_TASK INPUT:_
^^^^

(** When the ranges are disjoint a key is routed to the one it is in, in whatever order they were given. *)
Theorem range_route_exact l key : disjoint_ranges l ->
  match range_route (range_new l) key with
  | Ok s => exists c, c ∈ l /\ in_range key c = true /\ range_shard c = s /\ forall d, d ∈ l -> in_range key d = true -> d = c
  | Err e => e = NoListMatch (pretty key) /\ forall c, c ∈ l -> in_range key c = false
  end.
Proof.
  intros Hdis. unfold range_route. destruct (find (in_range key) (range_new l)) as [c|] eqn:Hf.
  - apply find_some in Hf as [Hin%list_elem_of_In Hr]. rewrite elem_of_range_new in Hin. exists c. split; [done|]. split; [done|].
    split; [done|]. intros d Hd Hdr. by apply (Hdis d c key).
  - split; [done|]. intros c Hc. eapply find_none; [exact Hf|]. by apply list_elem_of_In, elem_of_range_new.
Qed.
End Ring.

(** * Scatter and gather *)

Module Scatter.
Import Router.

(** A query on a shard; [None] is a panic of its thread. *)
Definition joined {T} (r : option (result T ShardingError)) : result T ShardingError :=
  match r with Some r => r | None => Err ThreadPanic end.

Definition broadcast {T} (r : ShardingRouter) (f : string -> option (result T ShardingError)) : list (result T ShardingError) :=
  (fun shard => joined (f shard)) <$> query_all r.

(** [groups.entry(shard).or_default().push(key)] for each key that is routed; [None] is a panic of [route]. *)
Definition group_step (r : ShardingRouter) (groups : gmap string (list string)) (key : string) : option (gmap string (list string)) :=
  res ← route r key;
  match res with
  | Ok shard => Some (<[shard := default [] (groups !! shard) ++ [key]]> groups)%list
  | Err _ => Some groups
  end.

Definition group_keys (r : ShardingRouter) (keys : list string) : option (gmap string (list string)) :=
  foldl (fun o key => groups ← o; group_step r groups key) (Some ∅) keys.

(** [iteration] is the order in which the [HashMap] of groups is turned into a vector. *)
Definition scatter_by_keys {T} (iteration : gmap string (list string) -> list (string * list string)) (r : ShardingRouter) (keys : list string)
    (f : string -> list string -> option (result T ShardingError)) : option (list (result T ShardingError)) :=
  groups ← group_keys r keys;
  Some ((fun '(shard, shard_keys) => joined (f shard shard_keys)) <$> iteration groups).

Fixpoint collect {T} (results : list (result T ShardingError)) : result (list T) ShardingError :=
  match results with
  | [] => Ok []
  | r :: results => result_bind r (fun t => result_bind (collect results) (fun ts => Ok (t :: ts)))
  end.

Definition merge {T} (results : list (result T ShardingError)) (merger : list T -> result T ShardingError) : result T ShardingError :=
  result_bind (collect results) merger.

^^^^

_WHAT YOU ARE ASKED TO DO:_
Return a copy of each line in the records above that has "exists" in it.

_SOLUTION FOR THIS EXERCISE:_
  | Ok s => exists c, c ∈ l /\ in_range key c = true /\ range_shard c = s /\ forall d, d ∈ l -> in_range key d = true -> d = c
  - apply find_some in Hf as [Hin%list_elem_of_In Hr]. rewrite elem_of_range_new in Hin. exists c. split; [done|]. split; [done|].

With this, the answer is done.